Son Soubert vit aujourd’hui à Phnom Penh, sans épouse ni enfant. Sa vie tumultueuse ne lui en a pas laissé le temps. Il est membre du Conseil constitutionnel où il a succédé à Son Sann, son père. Depuis toujours Son Soubert vit dans le sillage de ce père illustre, décédé en 2000. Son Sann fut le premier cambodgien diplômé de l’école des Hautes Etudes commerciales (HEC) à Paris avant de créer et gouverner la banque nationale du royaume à la demande du roi Norodom Sihanouk. En 1967, il devint son premier ministre jusqu’au coup d’état qui renversa le monarque trois années plus tard. En 1991, le père et le fils ont retrouvé leur capitale après quinze années de guerre civile puis de combat contre l’occupation vietnamienne. Par chance, San et Soubert sont en France en avril 1975, lorsque Phnom Penh tombe aux mains des partisans de Pol Pot. Pour survivre, Soubert devient épicier. Son frère, son beau-frère et lui tiennent une petite supérette familiale à Nice. Peu à peu, il se retrouve entraîné dans le combat politique de son père.« Nous avons créé l’association des Khmers à l’étranger pour être la voix des cambodgiens prisonniers. Nous n’étions pas autorisés à faire de la politique . On devait se borner à organiser des manifestations culturelles. » Sous cet écran de danses folkloriques, l’argent récolté est envoyé à la frontière cambodgienne en soutien aux populations réfugiées et à la guérilla anti khmer rouge. En 1979, après l’invasion du pays par le Vietnam, Son et Soubert rejoignent clandestinement la résistance à la frontière thaïlandaise. Tandis que le père prend la tête de la guérilla nationaliste et crée le front national de libération du peuple Khmer, le fils tente de venir en aide aux réfugiés toujours plus nombreux à la frontière.

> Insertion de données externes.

(** The completion of the reader's request waits. *)
Lemma demo_completed_device : ∃ d, k_devices demo_completed !! 0%nat = Some d ∧
  dev_completion_count (ds_controller d) = 1%nat ∧ generations_left 1 (ds_controller d).
Proof.
  eexists. split; [vm_compute; reflexivity|]. split; [vm_compute; reflexivity|].
  unfold generations_left. cbn [dev_slot_generations bc_slot_generations ds_controller]. unfold u64_max, U64.
  repeat (apply Forall_cons; split; [lia|]). apply Forall_nil. exact I.
Defined.
Lemma drain_terminates_witness : ∃ d k', k_devices demo_completed !! 0%nat = Some d ∧
  dev_completion_count (ds_controller d) = 1%nat ∧
  drain_controller 0 demo_completed = Done (k', tt) ∧ drained_at 0 demo_completed k'.
Proof.
  destruct demo_completed_device as (d&Hd&Hc&Hg). exists d.
  destruct (drain_terminates demo_completed 0 d demo_completed_reach Hd) as (k'&Hr&Hk&_); [by rewrite Hc|].
  exists k'. split; [exact Hd|]. split; [exact Hc|]. split; [exact Hr|exact Hk].
Defined.

(** The program of [CoreDemo] with literals up to 98400, at its TRAP *)
Definition shadowing_desc : ProcessImageDesc := mkImageDesc 0 0 32 32 98400 4.
Definition shadowing_core : Anka64Core :=
  match image_core 1 0 0 shadowing_desc EXEC_DEFAULT_LAYOUT [] 1 7 with Done c => c | Panic => demo_core end.
Lemma exec_trap_shadowed_witness : ∃ c2 f', step shadowing_core machine = Done (c2, f', Continue) ∧
  core_privilege c2 = Supervisor ∧ resolve (core_address_map c2) (core_pc c2) = Done (Some (0, 98304)).
Proof.
  destruct (exec_trap_shadowed 1 0 0 shadowing_desc 1 7 shadowing_core) as (_&_&Ht);
    [vm_compute; reflexivity|split; cbn; unfold is_u64, U64; lia|].
  assert (step shadowing_core machine = Done (core_of (step shadowing_core machine), fabric_after (step shadowing_core machine), Continue))
    as Hs by (vm_compute; reflexivity).
  edestruct (Ht shadowing_core machine) as (Hp&_&Hr); [reflexivity|reflexivity|eexists; split; vm_compute; reflexivity|exact Hs|].
  eexists _, _. split; [exact Hs|]. split; [exact Hp|exact Hr].
Defined.
(* ===== verification/Bv68Facts.v ===== *)
(** * What the arithmetic of the MC68000 computes

    The masked operations of [Bv68] against integers: an operand of size [s] read as
    unsigned ([uns]) or in two's complement ([sgn]). *)

From S2P Require Import Prelude Bv68 Bus68 Cpu68.

Definition uns (s : Size) (x : Z) : Z := x mod 2 ^ size_bits s.
Definition sgn (s : Size) (x : Z) : Z := if uns s x <? size_msb s then uns s x else uns s x - 2 ^ size_bits s.

(** ** Masks and bits *)
Lemma size_mask_ones s : size_mask s = Z.ones (size_bits s).
Proof. by destruct s. Qed.
Lemma size_msb_pow s : size_msb s = 2 ^ (size_bits s - 1).
Proof. by destruct s. Qed.
Lemma size_pow s : 2 ^ size_bits s = 2 * size_msb s.
Proof. by destruct s. Qed.
Lemma size_msb_pos s : 128 ≤ size_msb s.
Proof. by destruct s. Qed.
Lemma size_bits_pos s : 8 ≤ size_bits s ≤ 32.
Proof. by destruct s. Qed.
Lemma land_mask x s : Z.land x (size_mask s) = uns s x.
Proof. rewrite size_mask_ones. apply Z.land_ones. by destruct s. Qed.
Lemma uns_range s x : 0 ≤ uns s x < 2 * size_msb s.
Proof. unfold uns. rewrite size_pow. apply Z.mod_pos_bound. by destruct s. Qed.
Lemma sgn_range s x : - size_msb s ≤ sgn s x < size_msb s.
Proof. unfold sgn. rewrite size_pow. pose proof (uns_range s x). destruct (Z.ltb_spec (uns s x) (size_msb s)); lia. Qed.
Lemma uns_small s x : 0 ≤ x < 2 * size_msb s → uns s x = x.
Proof. intros. unfold uns. rewrite size_pow. by apply Z.mod_small. Qed.
Lemma uns_uns s x : uns s (uns s x) = uns s x.
Proof. apply uns_small, uns_range. Qed.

Son Soubert incarne une parole libre et critique. Il en a payé le prix. Menacés de mort, son père et lui furent visés dans plusieurs attentats. En 1995, une grenade explose au quartier général de leur parti. Soubert écope d’un éclat qu’il porte en lui depuis. Dans ce pays dont l’aide internationale alimente 50 % du budget de l’état, le développement se fait au détriment des pauvres et des campagnes qui représentent 80 % de la population dénonce Son Soubert. Le problème numéro un est celui du foncier. « Les autorités militaires et gens hauts placés s’arrogent les terres de la population rurale et des hauts plateaux. » Au Cambodge, 90 % des agriculteurs n’ont pas de titre de propriété sur les terres qu’ils occupent. Ce qui les rend très vulnérables. « Les terres sont achetées à travers les autorités locales » conduisant ainsi à leur confiscation, aux expulsions ou au versement de loyers exorbitants. Cette mainmise sur le foncier profite à quelques élites liées au pouvoir.  « Le régime est basé sur la corruption et un pouvoir militaire dissolu qui se comporte comme des chefs mafieux. Il n’y a pas de transparence. Tout le monde se méfie et le népotisme galope dans tout le pays via un tissu d’organisations familiales. » Ainsi, la forêt a été mise en coupe réglée. Le couvert forestier du pays a été amputé de 40 % en 20 ans par l’attribution de concessions économiques à quelques grandes sociétés. Le boom de la construction dans les villes décuple les prix des terres alentour et cette spéculation permet le blanchiment d’argent sale : prostitution organisée, trafic de personnes, de stupéfiants, d’oeuvres d’art. Près de la Thaïlande, « des terres ont été confisquées pour construire d’immenses casinos qui servent au blanchiment.»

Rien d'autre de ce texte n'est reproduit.